Suppose we are writing a word text processor whose job is to give small hints about commas and conjunctions, with the following rules:

  1. If a sentence has a , there must be a conjunction after.
  2. If a sentence has a , but the following conjunction is and, we will hint the user to remove the comma.

For the point n.1, we're going to rely on https://dictionaryapi.dev, which offers a neat HTTP API that we can use to query for terms and get the speech part (article, conjunction, noun) from the response.

You can find the source code of this project on this GitHub repository. Feel free to clone down the repository and play with the code.

Note: The sample project requires NodeJS 12.x

Consider the following code from the src/index.ts file of the sample application:

//src/index.ts
import axios from 'axios';
import { promises as fs } from 'fs';

type ApiResult = Array<{ meanings: Array<{ partOfSpeech: string }> }>;

async function isConjunctionFn(term: string) {
  const result = await axios.get<ApiResult>(
    `https://api.dictionaryapi.dev/api/v2/entries/en/${encodeURIComponent(term)}`
  );

  const agg = result.data.flatMap(term => term.meanings.map(m => m.partOfSpeech));

  return agg.some(m => m === 'conjunction');
}

export async function processWord(
  word: string,
  isConjunction: (term: string) => Promise<boolean> = isConjunctionFn
) {
  if (word === 'and') {
    console.warn(`Consider removing the comma before '${word}'`);
    return true;
  } else {
    const isConjunctionTerm = await isConjunction(word);

    if (!isConjunctionTerm) {
      console.warn(`Consider adding a conjunction before '${word}'`);
    }
  }
}

async function program() {
  const data = await fs.readFile('./document.txt', 'utf-8');
  const words = data.split(' ');
  let acc = '';

  words.forEach(async word => {
    if (acc.endsWith(',')) processWord(word);

    acc = acc.concat(' ', word);
  }, '');
}

if (require.main === module) program();

This file has two main functions. The first is program, whose job is to read the content of the document.txt file from the disk, split its content using a space as a separator, and then iterate on all the words to call the processWord function.

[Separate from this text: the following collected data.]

(* ===== verification/Lineage.v ===== *)
(** * Primitive lineage

    [chaining/lineage.py]: the fail-closed traversal of a primitive's committed
    ancestry, the deepest-first order, the retention of the deepest successful
    matches and the exclusion of their ancestors; and the projection of
    [storage/chaining_projection.py] that checks the exclusions again when the
    result is committed. *)
From Stdlib Require Import Sorting.Sorted.
From S2P Require Import Prelude Records CanonicalJson.

(** ** Canonical reference keys *)

Definition contract_model : ModelInfo := mkModelInfo true false [].
Definition opaque_id (id : string) : value := VOpaqueId contract_model (VStr id).

(** A [StoredDataRef] as [_normalize] reads it, field by field. *)
Definition ref_value (r : StoredDataRef) : value :=
  VModel contract_model
    [("stored_data_id", opaque_id (sd_stored_data_id r));
     ("data_kind", VStr (sd_data_kind r));
     ("content_hash", VStr (sd_content_hash r));
     ("workspace_id", opaque_id (sd_workspace_id r));
     ("commit_id", opaque_id (sd_commit_id r));
     ("record_id", match sd_record_id r with Some id => opaque_id id | None => VNone end)].

Definition ref_json (r : StoredDataRef) : json :=
  JObj [("stored_data_id", JStr (sd_stored_data_id r));
        ("data_kind", JStr (sd_data_kind r));
        ("content_hash", JStr (sd_content_hash r));
        ("workspace_id", JStr (sd_workspace_id r));
        ("commit_id", JStr (sd_commit_id r));
        ("record_id", match sd_record_id r with Some id => JStr id | None => JNull end)].

(** [canonical_bytes(ref)] *)
Definition _key (r : StoredDataRef) : string := _encode (ref_json r).

Lemma key_canonical r : canonical_bytes [] (ref_value r) = Ok (_key r).
Proof. destruct r as [? ? ? ? ? []]; reflexivity. Qed.

#[export] Instance key_inj : Inj (=) (=) _key.
Proof.
  intros [a b c d e f] [a' b' c' d' e' f'] H. apply encode_canon in H.
  cbn in H. destruct f, f'; simpl in H; congruence.
Qed.

#[local] Opaque _key.

(** ** Nodes *)

Record LineageNode := mkLineageNode {
  n_primitive_ref : StoredDataRef;
  n_parent_primitive_refs : list StoredDataRef;
  n_analysis_id : string;
  n_workspace_id : string;
  n_commit_id : string;
  n_committed : bool;
}.

Record Lineage := mkLineage {
  l_ancestors : list StoredDataRef;
  l_depth : Z;
}.

Record SuccessfulMatchPair := mkPair {
  upstream_ref : StoredDataRef;
  downstream_ref : StoredDataRef;
}.

Record LineageExclusion := mkExclusion {
  excluded_primitive_ref : StoredDataRef;
  excluded_by_ref : StoredDataRef;
}.

#[export] Instance SuccessfulMatchPair_eq_dec : EqDecision SuccessfulMatchPair.
Proof. solve_decision. Defined.
#[export] Instance LineageExclusion_eq_dec : EqDecision LineageExclusion.
Proof. solve_decision. Defined.

Definition _validate_node (node : LineageNode) (expected_ref : StoredDataRef)
  (root : LineageNode) (analysis_id : string) : result unit :=
  do! require_record_ref expected_ref (Some "primitive") ;;
  raise_if neqb (n_primitive_ref node) expected_ref
    with "CHAINING_LINEAGE_REFERENCE_MISMATCH" ;;
  raise_if negb (n_committed node) with "CHAINING_LINEAGE_NOT_COMMITTED" ;;
  raise_if neqb (n_analysis_id node) analysis_id || neqb (n_analysis_id root) analysis_id
           || neqb (n_workspace_id node) (n_workspace_id root)
           || neqb (n_commit_id node) (n_commit_id root)
           || neqb (sd_workspace_id expected_ref) (n_workspace_id node)
           || neqb (sd_commit_id expected_ref) (n_commit_id node)
    with "CHAINING_LINEAGE_SCOPE_MISMATCH" ;;
  Ok tt.

(** [str(ref.record_id)] of a primitive reference *)
Definition _record_id (ref : StoredDataRef) : result string :=
  do! require_record_ref ref (Some "primitive") ;;
  match sd_record_id ref with Some id => Ok id | None => Err AssertionError end.

Section lineage.
(** The frames the interpreter has left for the recursion. *)
Variable recursion_limit : nat.
Variable resolve : StoredDataRef -> result LineageNode.
Variable analysis_id : string.

(** [try: resolve(ref) except LookupError: raise ValueError(...)]; [KeyError] and
    [IndexError] are [LookupError]s. *)
Definition resolve_node (ref : StoredDataRef) : result LineageNode :=
  match resolve ref with
  | Err (LookupError _) | Err KeyError | Err IndexError => Err (ValueError "CHAINING_LINEAGE_MISSING")
  | r => r
  end.

(** The closure [visit]; the state is [seen] and [ordered]. *)
Fixpoint visit (fuel : nat) (root : LineageNode) (active : list string)
  (st : list string * list StoredDataRef) (current_ref : StoredDataRef)
  : result (list string * list StoredDataRef) :=
  match fuel with
  | O => Err RecursionError
  | S fuel =>
      let key := _key current_ref in
      raise_if mem key active with "CHAINING_LINEAGE_CYCLE" ;;
      if mem key st.1 then Ok st
      else
        let! node := resolve_node current_ref in
        do! _validate_node node current_ref root analysis_id ;;
        let next_active := key :: active in
        fold_result
          (fun st parent_ref =>
             raise_if eqb parent_ref current_ref with "CHAINING_LINEAGE_CYCLE" ;;
             let parent_key := _key parent_ref in
             let! st := visit fuel root next_active st parent_ref in
             Ok (if mem parent_key st.1 then st
                 else (st.1 ++ [parent_key], st.2 ++ [parent_ref])))
          st (n_parent_primitive_refs node)
  end.

Definition lineage (primitive_ref : StoredDataRef) : result Lineage :=
  let! root := resolve_node primitive_ref in
  do! _validate_node root primitive_ref root analysis_id ;;
  let! st := visit recursion_limit root [] ([], []) primitive_ref in
  let root_key := _key primitive_ref in
  let ancestors := filter (fun item => _key item <> root_key) st.2 in
  Ok (mkLineage ancestors (Z.of_nat (length ancestors))).

(** ** Deepest first *)

(** The key [(-depth, record_id)]. *)
Definition rank_leb (x y : Z * string * StoredDataRef) : bool :=
  let '(d, id, _) := x in let '(d', id', _) := y in
  (d' <? d) || ((d' =? d) && str_leb id id').

Definition order_deepest_first (primitive_refs : list StoredDataRef)
  : result (list StoredDataRef) :=
  raise_if has_duplicates (map _key primitive_refs) with "CHAINING_LINEAGE_DUPLICATE" ;;
  let! ranked :=
    map_result (fun ref =>
                  let! l := lineage ref in
                  let! id := _record_id ref in
                  Ok (l_depth l, id, ref)) primitive_refs in
  Ok (map snd (sort_by rank_leb ranked)).

(** ** Successful matches *)

Definition _candidate_ref (pair : SuccessfulMatchPair) (trigger_key : string)
  : StoredDataRef :=
  if eqb (_key (upstream_ref pair)) trigger_key then downstream_ref pair
  else upstream_ref pair.

Fixpoint strs_leb (xs ys : list string) : bool :=
  match xs, ys with
  | [], _ => true
  | _ :: _, [] => false
  | x :: xs, y :: ys => if eqb x y then strs_leb xs ys else str_leb x y
  end.

(** An entry of [ranked]: its depth, its three record ids, its pair. *)
Record Ranked := mkRanked {
  k_depth : Z;
  k_ids : list string;
  k_pair : SuccessfulMatchPair;
}.

Definition ranked_leb (x y : Ranked) : bool :=
  (k_depth y <? k_depth x)
  || ((k_depth y =? k_depth x) && strs_leb (k_ids x) (k_ids y)).

(** [sorted(ranked)]: two entries that agree up to the pair are adjacent in the
    order, and comparing their pairs is a [TypeError]. *)
Definition sorted_ranked (ranked : list Ranked) : result (list Ranked) :=
  if has_duplicates (map (fun e => (k_depth e, k_ids e)) ranked)
  then Err (TypeError "'<' not supported between instances of 'SuccessfulMatchPair'")
  else Ok (sort_by ranked_leb ranked).

(** One pair of the first loop of [retain_deepest_successful_matches]. *)
Definition rank_pair (considered : list string) (trigger_key : string)
  (st : list (string * string) * list Ranked) (pair : SuccessfulMatchPair)
  : result (list (string * string) * list Ranked) :=
  let upstream_key := _key (upstream_ref pair) in
  let downstream_key := _key (downstream_ref pair) in
  let pair_key := (upstream_key, downstream_key) in
  raise_if eqb upstream_key downstream_key
           || negb (mem trigger_key [upstream_key; downstream_key])
           || negb (mem upstream_key considered && mem downstream_key considered)
           || mem pair_key st.1
    with "CHAINING_LINEAGE_INPUT_MISMATCH" ;;
  let candidate := _candidate_ref pair trigger_key in
  let! candidate_lineage := lineage candidate in
  let! candidate_id := _record_id candidate in
  let! upstream_id := _record_id (upstream_ref pair) in
  let! downstream_id := _record_id (downstream_ref pair) in
  Ok (st.1 ++ [pair_key],
      st.2 ++ [mkRanked (l_depth candidate_lineage)
                 [candidate_id; upstream_id; downstream_id] pair]).

(** One pair of its second loop; the state is [excluded] and [retained]. *)
Definition retain_pair (considered : list string) (trigger_key : string)
  (st : list string * list SuccessfulMatchPair) (pair : SuccessfulMatchPair)
  : result (list string * list SuccessfulMatchPair) :=
  let upstream_key := _key (upstream_ref pair) in
  let downstream_key := _key (downstream_ref pair) in
  let candidate_key :=
    if eqb upstream_key trigger_key then downstream_key else upstream_key in
  if mem candidate_key st.1 then Ok st
  else
    let! l := lineage (_candidate_ref pair trigger_key) in
    let! excluded :=
      fold_result (fun excluded ancestor_ref =>
                     let ancestor_key := _key ancestor_ref in
                     raise_if negb (mem ancestor_key considered)
                              || eqb ancestor_key trigger_key
                       with "CHAINING_LINEAGE_INPUT_MISMATCH" ;;
                     Ok (ancestor_key :: excluded)) st.1 (l_ancestors l) in
    Ok (excluded, st.2 ++ [pair]).

Definition retain_deepest_successful_matches (considered_refs : list StoredDataRef)
  (trigger_ref : StoredDataRef) (successful_match_pairs : list SuccessfulMatchPair)
  : result (list SuccessfulMatchPair) :=
  let considered := map _key considered_refs in
  let trigger_key := _key trigger_ref in
  raise_if has_duplicates considered || negb (mem trigger_key considered)
    with "CHAINING_LINEAGE_INPUT_MISMATCH" ;;
  let! st := fold_result (rank_pair considered trigger_key) ([], []) successful_match_pairs in
  let! ranked := sorted_ranked st.2 in
  let! st := fold_result (retain_pair considered trigger_key) ([], []) (map k_pair ranked) in
  Ok st.2.

(** One ancestor of the inner loop of [expected_lineage_exclusions]. *)
Definition exclude_ancestor (considered retained_keys : list string)
  (candidate_ref : StoredDataRef) (st : list string * list LineageExclusion)
  (ancestor_ref : StoredDataRef) : result (list string * list LineageExclusion) :=
  let ancestor_key := _key ancestor_ref in
  raise_if negb (mem ancestor_key considered) with "CHAINING_LINEAGE_INPUT_MISMATCH" ;;
  raise_if mem ancestor_key retained_keys with "CHAINING_SUCCESSFUL_CANDIDATE_EXCLUDED" ;;
  Ok (if eqb ancestor_ref candidate_ref || mem ancestor_key st.1 then st
      else (ancestor_key :: st.1, st.2 ++ [mkExclusion ancestor_ref candidate_ref])).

Meanwhile, the processWord function will check whether the current word is a known conjunction. If so, it will emit a warning directly. Otherwise, it will request the data to the API by using the isConjunction function.

The Dictionary API returns an array of possible meanings:

{
  "word": "for",
  "meanings": [
    {
      "partOfSpeech": "preposition",
      "definitions": [
        {
          "definition": "In support of or in favor of (a person or policy)",
          "example": "they voted for independence in a referendum",
          "synonyms": ["on the side of","pro"
          ]
        }
      ]
    },
    {
      "partOfSpeech": "conjunction",
      "definitions": [
        {
          "definition": "Because; since.",
          "example": "he felt guilty, for he knew that he bore a share of responsibility for Fanny's death"
        }
      ]
    }
  ]
}

We're going to map over them and look if there's at least one whose partOfSpeech value equals conjunction. According to the result and the comma presence for the word we're currently evaluating — we'll emit a warning if necessary.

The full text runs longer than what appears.